Il y eut un silence.

– Moi, j’aime à contempler ce tableau, murmura Rogojine comme s’il avait oublié sa question.

– Ce tableau ! s’écria le prince sous le coup d’une subite inspiration,… ce tableau ! Mais sais-tu qu’en le regardant un croyant peut perdre la foi ?

– Oui, on perd la foi, acquiesça Rogojine d’une manière inattendue.

Ils arrivèrent au seuil de la porte.

– Comment peux-tu dire cela ? s’exclama le prince en s’arrêtant brusquement. Tu as pris au sérieux une réflexion qui était presque une boutade. Et pourquoi m’as-tu demandé si je croyais en Dieu ?

– Pour rien, comme cela. C’est une question que j’avais envie de te poser depuis longtemps. Il y a maintenant beaucoup d’incroyants. Toi qui as vécu à l’étranger, tu dois pouvoir me dire s’il est vrai, comme me l’a affirmé un ivrogne, qu’il y a plus d’athées en Russie que dans tous les autres pays. Cet individu a ajouté : « Il nous est plus facile à nous d’être athées parce que nous sommes plus avancés qu’eux. »

Rogojine souligna sa question d’un rire sarcastique. Puis d’un geste brusque il ouvrit la porte et, la main sur le bouton, attendit que le prince passât. Celui-ci parut surpris mais s’exécuta. Rogojine le suivit sur le palier et referma la porte sur lui. Ils restèrent l’un devant l’autre avec l’air d’avoir oublié où ils étaient et ce qu’ils allaient faire.

– Adieu, fit le prince en lui tendant la main.

– Adieu, répéta Rogojine en serrant avec vigueur mais machinalement la main tendue.

Le prince descendit une marche et se retourna. Il était visible qu’il ne voulait pas quitter ainsi Rogojine.

– Pour ce qui est de la foi, dit-il en souriant et en s’animant à l’évocation d’un souvenir, j’ai eu, la semaine dernière, quatre conversations à ce sujet en deux jours. Un matin, en voyageant sur une nouvelle ligne de chemin de fer, j’ai fait la connaissance d’un certain S… avec lequel j’ai causé pendant quatre heures. J’avais déjà beaucoup entendu parler de lui et l’on m’avait dit entre autres choses qu’il était athée.
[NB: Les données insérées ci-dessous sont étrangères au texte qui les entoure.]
(** X13. When the model loads and the globs find at least one image, every
    image found is handed to inference exactly once, in the order of the
    three sorted lists, also after an image has failed: the failures are
    logged, one warning per failing image, and the run ends with
    [finished]. *)
Theorem run_processes_every_image (process_image : string -> bool)
    (progress_pct : nat -> nat -> Z) (image_dir : list string) :
  found_images image_dir <> [] ->
  let effects := run None process_image progress_pct image_dir in
  processed effects = found_images image_dir /\
  warned effects
  = filter (fun p => process_image p = false) (found_images image_dir) /\
  last effects = Some Emit_finished.
Proof.
  intros Hne. unfold run. fold (found_images image_dir).
  rewrite bool_decide_eq_false_2
    by (intros Hlen; by apply nil_length_inv in Hlen).
  set (ps := process_images _ _ _ _ _).
  destruct (processed_process_images process_image progress_pct
              (length (found_images image_dir)) 1 (found_images image_dir))
    as [Hp Hw].
  fold ps in Hp, Hw. unfold processed, warned in *. simpl.
  rewrite !omap_app, Hp, Hw. simpl. rewrite !app_nil_r.
  repeat split.
  rewrite !last_cons, last_app. simpl. by destruct (last ps).
Qed.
C’était un homme très instruit en effet et je fus heureux de trouver l’occasion de m’entretenir avec un véritable savant. En outre il était d’une parfaite éducation, de sorte qu’il me parla comme à un homme qui aurait été son égal sous le rapport de la culture et de l’intelligence. Il ne croit pas en Dieu. Cependant une chose me frappa : en discutant ce sujet, il avait toujours l’air d’être à côté de la question. Et cette impression, je l’avais déjà éprouvée toutes les fois que j’avais rencontré des incrédules ou que j’avais lu leurs livres ; ils m’avaient toujours semblé esquiver le problème qu’ils affectaient de traiter. Je fis alors part de cette observation à S…, mais je dus m’exprimer mal ou peu clairement, car il ne me comprit pas… Le soir du même jour, j’arrivai dans une ville de province pour y passer la nuit. Je descendis dans un hôtel où un crime avait justement été commis la nuit précédente ; c’était encore le sujet de toutes les conversations au moment de ma venue. Deux paysans d’un certain âge, qui se connaissaient de longue date et qui étaient liés d’amitié, avaient loué une petite chambre en commun pour passer la nuit après avoir pris leur thé. Ils n’étaient ivres ni l’un ni l’autre. L’un d’eux remarqua que son compagnon portait depuis deux jours une montre qu’il ne lui avait pas vue auparavant. La montre était en argent et suspendue à une tresse jaune ornée de perles de verre. Cet homme n’était pas un voleur ; c’était même un honnête homme et il était, pour un paysan, très à son aise. Mais la montre de son ami excita en lui une telle convoitise qu’il finit par succomber à la tentation : il s’arma d’un couteau et, lorsque l’autre eut le dos tourné, il s’approcha de lui à pas de loup, calcula son geste, leva les yeux au ciel, se signa et prononça avec ferveur cette prière : « Seigneur, pardonne-moi pour l’amour du Christ ! » Là-dessus, il trancha d’un seul coup la gorge de son compagnon, comme on saigne un mouton, et il lui prit sa montre.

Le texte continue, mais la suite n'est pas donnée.